Product and Pipeline Highlights:
• Received positive opinion from the CHMP
In June 2015, the CHMP recommended granting a marketing authorization for Raxone for the treatment of visual impairment in adolescent and adult patients with LHON. The formal marketing authorization from the EC for the product is expected shortly.
• Advanced preparation for product launch
In recent months, the Company prepared for a fast and efficient launch of Raxone which is planned for the first countries in coming weeks subject to EC approval.
• Published outcome of Phase III study in The Lancet and prepares for regulatory filings for Raxone/Catena in DMD in Europe and the USA
Earlier this year, the positive outcome of the Phase III study was published in The Lancet and presented at the annual meeting of the American Academy of Neurology. Based on available data from Santhera's development program with Raxone/Catena in DMD and supplemented by natural history data which we obtain from a collaboration with the Cooperative International Neuromuscular Research Group (CINRG), Santhera plans to submit a New Drug Application (NDA) in the USA and Marketing Authorization Application (MAA) as a variation to the EC approval in LHON. In April 2015, the US FDA has granted Fast Track Designation for Raxone/Catena for the treatment of DMD.
• Started dosing of first Congenital Muscular Dystrophy (CMD) patient with omigapil and completed patient recruitment in collaborative study with US National Institutes of Health (NIH)

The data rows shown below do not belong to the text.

(** The stream of a request in each phase. *)
Definition half_closed c x : Prop :=
  get_stream (native_to_big (x_id x)) (registry c) = Some (x_ptr x) /\
  exists s, store (registry c) !! x_ptr x = Some s /\ respone_handler s = None /\ http_state s = HALF_CLOSED.
Definition stream_phase c x (ph : phase) : Prop :=
  match ph with
  | Waiting => awaiting c (x_ptr x) (x_id x) (x_handler x) (eq empty_response)
  | Body body => awaiting c (x_ptr x) (x_id x) (x_handler x) (response_so_far (x_fields x) body)
  | Complete _ => half_closed c x
  end.

(** The client when the responses are in the phases [phs], [n] blocks are decoded and those of [fin] have ended. *)
Record in_phases c (phs : list phase) (n : nat) (fin : list nat) : Prop := {
  ip_setup : same_setup c0 c;
  ip_encoder : encoder c = encoder c0;
  ip_decoder : decodes (decoder c) (drop n (x_fields <$> xs)) (drop n blocks) d';
  ip_log : exists calls, log c = log c0 ++ (calls ≫= call) /\ Forall2 (answered phs) fin calls;
  ip_streams : Forall2 (stream_phase c) xs phs;
}.
Context (Hlimit : limit < 2 ^ 24) (Hids : Forall (fun x => fits 32 (x_id x)) xs) (Hptrs : NoDup (x_ptr <$> xs)).
Context (Hblocks : length blocks = length xs).

Lemma other_stream c c' x y ph :
  others_same (x_ptr x) c c' -> x_ptr y <> x_ptr x -> stream_phase c y ph -> stream_phase c' y ph.
Proof.
  intros [H1 H2] Hne. destruct ph; unfold stream_phase, awaiting, half_closed; by rewrite H1, H2.
Qed.

Lemma streams_moved c c' i x phs ph :
  others_same (x_ptr x) c c' -> xs !! i = Some x -> Forall2 (stream_phase c) xs phs -> stream_phase c' x ph ->
  Forall2 (stream_phase c') xs (<[i := ph]> phs).
Proof.
  intros Ho Hi Hs Hx. apply Forall2_same_length_lookup_2; [rewrite length_insert; by eapply Forall2_length|].
  intros j y ph' Hj Hp. apply list_lookup_insert_Some in Hp as [(-> & <- & _)|[Hne Hp]].
  - rewrite Hi in Hj. by injection Hj as <-.
  - apply (other_stream c c' x); [done| |by eapply Forall2_lookup_lr].
    intros He. apply Hne. eapply (NoDup_lookup (x_ptr <$> xs)); [done|..]; rewrite list_lookup_fmap, ?Hi, ?Hj; cbn; by rewrite ?He.
Qed.

Lemma answered_moved i ph phs fin calls :
  (forall ph', phs !! i = Some ph' -> is_complete ph' = false) -> Forall2 (answered phs) fin calls ->
  Forall2 (answered (<[i := ph]> phs)) fin calls.
Proof.
  intros Hi Hf. eapply Forall2_impl; [exact Hf|]. intros j xr [Hx (body & Hp & Ha)]. split; [done|]. exists body. split; [|done].
  rewrite list_lookup_insert_ne; [done|]. intros <-. by apply Hi in Hp.
Qed.

(** Connection frames change no phase. *)
Lemma in_phases_same c c' phs n fin : same_streams c c' -> in_phases c phs n fin -> in_phases c' phs n fin.
Proof.
  intros (E1 & E2 & E3 & E4 & E5) []. split; [by apply (same_setup_trans _ c)|by rewrite E4|by rewrite E3|by rewrite E2|].
  eapply Forall2_impl; [done|]. intros x ph. destruct ph; unfold stream_phase, awaiting, half_closed; by rewrite E1.
Qed.

(** A frame moves its stream to the next phase, and no other. *)
Definition moved c c' x (body : list Z) (last : bool) : Prop :=
  if last then completed c c' (x_ptr x) (x_id x) (x_handler x) (x_fields x) body
  else log c' = log c /\ awaiting c' (x_ptr x) (x_id x) (x_handler x) (response_so_far (x_fields x) body).

Lemma in_phases_moved c c' phs n n' fin i x ph body last :
  in_phases c phs n fin -> xs !! i = Some x -> phs !! i = Some ph -> is_complete ph = false ->
  same_setup c c' -> encoder c' = encoder c -> others_same (x_ptr x) c c' ->
  decodes (decoder c') (drop n' (x_fields <$> xs)) (drop n' blocks) d' -> moved c c' x body last ->
  in_phases c' (<[i := (if last then Complete body else Body body)]> phs) n' (fin ++ if last then [i] else []).
Proof.
  intros [I1 I2 I3 (calls & Hl & Hc) I5] Hi Hp Hnc Hset Henc Ho Hd Hm.
  assert (Hc' : forall ph', Forall2 (answered (<[i := ph']> phs)) fin calls)
    by (intros ph'; apply answered_moved; [|done]; intros ph1; rewrite Hp; by intros [= <-]).
  split; [by apply (same_setup_trans _ c)|by rewrite Henc|done| |apply (streams_moved c c' i x); try done].
  - destruct last.
    + destruct Hm as (r & Hl' & R1 & _ & R2 & R3 & _). exists (calls ++ [(x, r)]). split.
      { by rewrite Hl', Hl, bind_app, <- app_assoc. }
      apply Forall2_app; [done|]. constructor; [|constructor]. split; [done|]. exists body.
      split; [apply list_lookup_insert_eq; by eapply lookup_lt_Some|]. by split.
    + destruct Hm as [Hl' _]. rewrite app_nil_r. exists calls. by rewrite Hl'.
  - destruct last; [|apply Hm]. destruct Hm as (r & _ & _ & _ & _ & _ & Hm). exact Hm.
Qed.

(** The abstract state: the phases, the number of decoded blocks, the ended responses, and the frames to come. *)
Record progress : Type := Progress { pg_phases : list phase; pg_next : nat; pg_ended : list nat; pg_items : list tagged }.

Definition mx_step (f : list Z) (o : progress) : progress :=
  match pg_items o with
  | [] => o
  | (i, it) :: items =>
      Progress (from_option (fun ph => <[i := advance ph it]> (pg_phases o)) (pg_phases o) (pg_phases o !! i))
        (next_head it (pg_next o)) (pg_ended o ++ if ends it then [i] else []) items
  end.
Definition mx_sim c (o : progress) : Prop := in_phases c (pg_phases o) (pg_next o) (pg_ended o).
Definition mx_good (f : list Z) (o : progress) : Prop :=
  exists i it items x block ph, pg_items o = (i, it) :: items /\ xs !! i = Some x /\ blocks !! i = Some block /\
    pg_phases o !! i = Some ph /\ f = item_bytes (x_id x) it /\ item_ok limit block ph it /\ (is_headers it = true -> i = pg_next o).

Lemma mx_data b c x body flags pad d :
  item_ok limit [] (Body body) (Data flags pad d) -> fits 32 (x_id x) -> buffer_ok b ->
  data_view b = item_bytes (x_id x) (Data flags pad d) ->
  awaiting c (x_ptr x) (x_id x) (x_handler x) (response_so_far (x_fields x) body) ->
  exists c', on_receive_data_frame fresh heap addr moved_response b c = Done c' /\ decoder c' = decoder c /\
    encoder c' = encoder c /\ same_setup c c' /\ others_same (x_ptr x) c c' /\
    moved c c' x (body ++ d) (has_flag flags END_STREAM).
Proof.
  intros ((body' & [= <-] & Hl) & Hf & Hbo & Hlen & Hp) Hid Hb Hv Ha. cbn [item_bytes] in Hv.
  assert (Hd : stream_data (x_id x) (has_flag flags END_STREAM) b d) by (split; [done|]; exists flags, pad; split_and!; (done || lia)).
  apply (client_receives_data fresh heap addr Hheap moved_response c (x_ptr x) (x_id x) (x_handler x) (x_fields x) body _ b d Hid Hd Ha Hl).
Qed.

#[local] Instance multiplex_laws :
  SinkLaws (client_handlers fresh heap addr moved_response) mx_sim mx_step mx_good.
Proof.
  split.
  - intros b c [phs n fin items] Hb Ht Hsim (i & it & items' & x & block & ph & Ei & Hx & Hbl & Hph & Hv & Hok & Hn).
    cbn [pg_phases pg_next pg_ended pg_items] in *. subst items.
    destruct (response_item_wire limit block (x_id x) ph it Hlimit Hok) as (_ & _ & Hw). rewrite Hv in Ht.
    apply Hw in Ht as (flags & pad & d & ->). pose proof Hok as ((body & -> & _) & _).
    pose proof (Forall2_lookup_lr _ _ _ _ _ _ (ip_streams _ _ _ _ Hsim) Hx Hph) as Ha.
    destruct (mx_data b c x body flags pad d) as (c' & Hc' & F1 & F2 & F3 & F4 & F5); try done;
      [by apply (Forall_lookup_1 _ _ _ _ Hids Hx)|].
    exists c'. split; [exact Hc'|]. split; [|cbn [sink_limit client_handlers client_sink]; by rewrite (proj1 F3)].
    unfold mx_sim, mx_step. cbn [pg_phases pg_next pg_ended pg_items]. rewrite Hph. cbn [from_option advance next_head is_headers ends].
    apply (in_phases_moved c c' phs n n fin i x (Body body)); try done. rewrite F1. apply Hsim.
  - intros s c [phs n fin items] Hs Ht Hsim (i & it & items' & x & block & ph & Ei & Hx & Hbl & Hph & Hv & Hok & Hn).
    cbn [pg_phases pg_next pg_ended pg_items] in *. subst items.
    destruct (response_item_wire limit block (x_id x) ph it Hlimit Hok) as (_ & _ & Hw). rewrite Hv in Ht.
    unfold mx_sim, mx_step. cbn [pg_phases pg_next pg_ended pg_items]. rewrite Hph. cbn [from_option].
    destruct it as [k|flags block'|flags pad d]; cbn [ends next_head is_headers] in *.
    + destruct (control_handled fresh moved_response limit Hlimit k s c Hok Hs Hv) as (c' & Hc' & _ & Hsame).
      exists c'. split; [exact Hc'|]. split; [|destruct Hsame as (_ & _ & _ & _ & E & _); cbn; by rewrite E].
      assert (advance ph (Control k) = ph) as -> by (by destruct ph).
      rewrite list_insert_id, app_nil_r by done. by apply (in_phases_same c).
    + specialize (Hn eq_refl). subst n. destruct Hok as (-> & -> & Hf & Hbo & Hl & Hp & Hq).
      pose proof (Forall2_lookup_lr _ _ _ _ _ _ (ip_streams _ _ _ _ Hsim) Hx Hph) as Ha.
      pose proof (ip_decoder _ _ _ _ Hsim) as Hd. unfold next_head. cbn [is_headers].
      rewrite (drop_S _ (x_fields x) i), (drop_S _ block i) in Hd by (rewrite ?list_lookup_fmap, ?Hx; done).
      destruct Hd as (d1 & Hdec & Hd).
      destruct (client_receives_headers fresh moved_response c (x_ptr x) (x_id x) (x_handler x) (x_fields x) d1 s flags block)
        as (c' & Hc' & F1 & F2 & F3 & F4 & F5); try done; [by apply (Forall_lookup_1 _ _ _ _ Hids Hx)|lia|].
      exists c'. split; [exact Hc'|]. split; [|cbn; by rewrite (proj1 F3)]. cbn [advance].
      apply (in_phases_moved c c' phs i (S i) fin i x Waiting); try done. by rewrite F1.
    + exfalso. apply Ht, Hw. by eexists _, _, _.
Qed.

The first patient in the CALLISTO Phase I trial was dosed with oral omigapil in a new formulation developed by Santhera for use in children. At the same time, all 20 participants required for the study have been selected, prescreened and randomly assigned to one of the three study cohorts. The study is being conducted at the NIH's National Institute of Neurological Disorders and Stroke in Bethesda (Maryland, USA) and assesses the pharmacokinetics, safety, and tolerability of omigapil in ambulatory and non-ambulatory children affected by either Ullrich or MDC1A subtypes of CMD.
• Expanded Executive Management and started building a commercial team
In the first half year of 2015, Santhera nominated three senior members of staff to its Executive Management and newly appointed a Chief Commercial Officer and a Chief Financial Officer in a step to prepare the Company for its growth strategy. Simultaneously, the Company started building a commercial team with experience in successfully managing the international commercialization of orphan and niche-market drug products.
In Europe, after approval from the EC, Raxone will be commercially launched in the first countries for the treatment of LHON starting in the second half of 2015.
The Company continues its interactions with regulatory authorities and plans to submit NDA and MAA filings for DMD based on the positive Phase III DELOS trial, the natural history study from the CINRG, and other supportive evidence of efficacy.
The Company believes that, with CHF 37.0 million as of end of August 2015, it has sufficient cash to support the commercial introduction of Raxone in Europe and the currently planned development and regulatory programs.